Search Discussions

Main Content

  • DR2018
    I was given a "pre" diagnosis of MS. I havent seen much info on a pre diagnosis. Has anyone else been given this? 
    I went to my lasty appointment telling my doc I was ready to stop the search. Tests were all normal. Except for the MRI. She said the thing that threw them off, the gp and neuro, was the lesions were on one part of my brain. They werent scattered. They will be checking on me every so often. I will be taking baclofen. The baclofen really helps. Especially when I had my first bladder symptoms a month ago. So, I am not really sure where to go from here? A year ago I changed my diet dramatically. A vast majority of my food is now organic. After doing this, the intensity and how often my symptoms came and went lessoned. Not by much, but it helps. My husband and kids, aged 14 and 23, have all been supportive. But I dont think they know or understand what truly needs to be done to keep me healthy. I am just a bit confused about a pre diagnosis. Im not really sure. A bit apprehensive? Has anyone else gotten a pre diagnosis?
  • abreua
    Never heard of a pre diagnosis before. Sometimes a spinal tap is done as a  definitive test. I wouldn't let the doctors get away with this. If you have MS, it needs to be verified and treated. 
  • cjtmn
    First, I’m sorry you are going through this. There is a lot to learn & understand, and it sounds like you have a good medical team to work with.

    I am guess that “pre-diagnosis” is a term to mean “Clinically Isolated Syndrome” or CIS. You will find more looking this up on the National MS Society website (I’ve never heard pre-diagnosis).

    You may have a few questions for your neurologist once you have read more about CIS and MS. Write them down and make sure to get answers you are happy with. If your neurologist doesn’t specialize in MS, you may want to take your MRIs to one who does.

    Wishing you all the best.

  • DR2018
    Doc said beginning stages.
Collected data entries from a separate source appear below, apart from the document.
Definition no_bufs : buffer_files := mkBufs ∅ None 0.
Lemma no_bufs_unshared cl vs fs : unshared (C := Mem.client) (mkSystem cl vs fs no_bufs).
Proof. intros i j [[n Hn] _]. cbn in Hn. by rewrite lookup_empty in Hn. Qed.
Definition locked : VFSFile :=
  match Lock 0 (mkVFS None 0) (writer 2 LockNone) LockReserved with Some (_, f, _) => f | None => writer 2 LockNone end.
Definition written : VFSFile := write one locked (repeat x77 8) 0.

Lemma writer_fresh : fresh (writer 2 LockNone).
Proof. split; reflexivity. Qed.

Definition written_files : gmap nat VFSFile := put no_bufs 0 written (<[0%nat := locked]> (<[0%nat := writer 2 LockNone]> ∅)).
Lemma written_unshared : reachable_unshared lock_pgno accepts cut one (mkSystem one (mkVFS (Some 0%nat) 0) written_files no_bufs).
Proof.
  eapply rtc_l; [split; [apply (S_open _ _ _ _ _ _ no_bufs 0 (writer 2 LockNone)); [reflexivity|apply writer_fresh]|apply no_bufs_unshared]|].
  eapply rtc_l; [split; [apply (S_lock _ _ _ _ _ _ no_bufs 0 (writer 2 LockNone) LockReserved (mkVFS (Some 0%nat) 0) locked (Ok ())); [reflexivity|vm_compute; reflexivity]|apply no_bufs_unshared]|].
  eapply rtc_l; [|apply rtc_refl]. split; [|apply no_bufs_unshared].
  apply (S_write _ _ _ one _ _ no_bufs 0 locked calm (repeat x77 8) 0 written (Ok 8)); [reflexivity|vm_compute; reflexivity].
Qed.

Definition idle : VFSFile := DisableBegin (writer 2 LockNone).
Lemma idle_reachable :
  reachable lock_pgno accepts cut one (mkSystem one (mkVFS None 0) (<[0%nat := idle]> (<[0%nat := writer 2 LockNone]> ∅)) no_bufs).
Proof.
  eapply rtc_l; [apply (S_open _ _ _ _ _ _ no_bufs 0 (writer 2 LockNone)); [reflexivity|apply writer_fresh]|].
  eapply rtc_l; [|apply rtc_refl]. apply (S_disable _ _ _ _ _ _ no_bufs 0 (writer 2 LockNone)). reflexivity.
Qed.
End WriteDemo.

Lemma single_writer_witness :
  LockReserved <= vf_lockType WriteDemo.written /\ ws_writeEnabled (vf_write WriteDemo.written) = true.
Proof.
  split; [vm_compute; discriminate|].
  apply (single_writer WriteDemo.lock_pgno WriteDemo.accepts WriteDemo.cut WriteDemo.one _ 0 WriteDemo.written 0 WriteDemo.written
    (unshared_reachable _ _ _ _ _ WriteDemo.written_unshared)); [apply lookup_put_same|apply lookup_put_same|vm_compute; discriminate|vm_compute; discriminate].
Defined.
The mri really threw them off. I first had tested positive on one test for lyme, but not another. Then they did a ct, there was a lesion or tumor on my pituitary.  The doc started talking about a neuro surgeon and an mri to see exactly where it was and how big. It didn't show on the mris. But the several foci did. But only in one part. She has been giving me baclofen for the last several months. I hate meds, they knock me down. But this one seems OK and does the job. I'm just really sensitive to meds. So I get the lowest dose. It really helps with the cramps, spasms, the tightness, bladder, intestines, the tingling pins and needles, numbness, helps with my balance, but not so much the headaches. When I take it, my left leg seems to be better too. The left leg has really given me trouble. But, I am not going to pursue it any further.  No spinal fluid or blood.  They can take images to keep track of the foci, but that's it. I was becoming emotionally, physically, and mentally just exhausted. The time and money was just not worth it either. So, I have decided to just take the diagnosis. If it changes it changes. But I just don't know where to go from here. I'm kinda in between. I would like to research it a bit more. I feel I should being doing more on my part. But I don't know what. I feel it's a good  diagnosis, I accept it. I feel like I need to do more to keep my symptoms under control as well. 
    I'm hoping that can clarify it a bit. 
  • capitolcarol

    I never heard of pre-diagnosis of MS.  I think she should definitely get a second opinion.  As always, write down a list of info and questions for a new neurologist and hopefully it will be a neurologist that specializes in MS.  And take notes of what transpired during this meeting with new neurologist.  
  • anywhereoutofthisworld
    I was diagnosed with Multiple sclerosis in late July of 2017 after a brain MRI came back showing lots of MS lesions and a spinal tap came back positive for high amounts of elevated protein 'o' bands. See the following link to view guidelines for MS diagnosis: Click to See Link For Guidelines. I completely understand you're frusterated with this prediagnosis and wish to stop further investigating because it's draining. But I fear you could do more harm then good in the long run not at least seeking more definitive answers. This prediagnosis most certainly lacks clarity and that's so dangerous (you only have one life to live). I would suggest you speak to an actual neurologist and bring with you a list of any symptoms you currently are experiencing (or have in the past) that you think could be MS related. He may suggest another MRI (with contrast perhaps), possibly blood work to rule out other stuff like Lymes disease (which it sounds like you have already tested for this) and if enough suspicion is perceived by him he may order a spinal tap (the spinal tap is not near as bad as it sounds, trust me). That's what the path to diagnosis was for me. I also prior to the spinal tap, had a c-spine MRI, which ended up leading me to finding out I have Cervical Spinal Stenosis, on top of MS. For the stenosis, I see a neurosurgeon & I attend physical therapy. I also see a mental health therapist for depression & anxiety. Here is a list of some common & not so common symptoms to look for when you suspect you may have actual MS.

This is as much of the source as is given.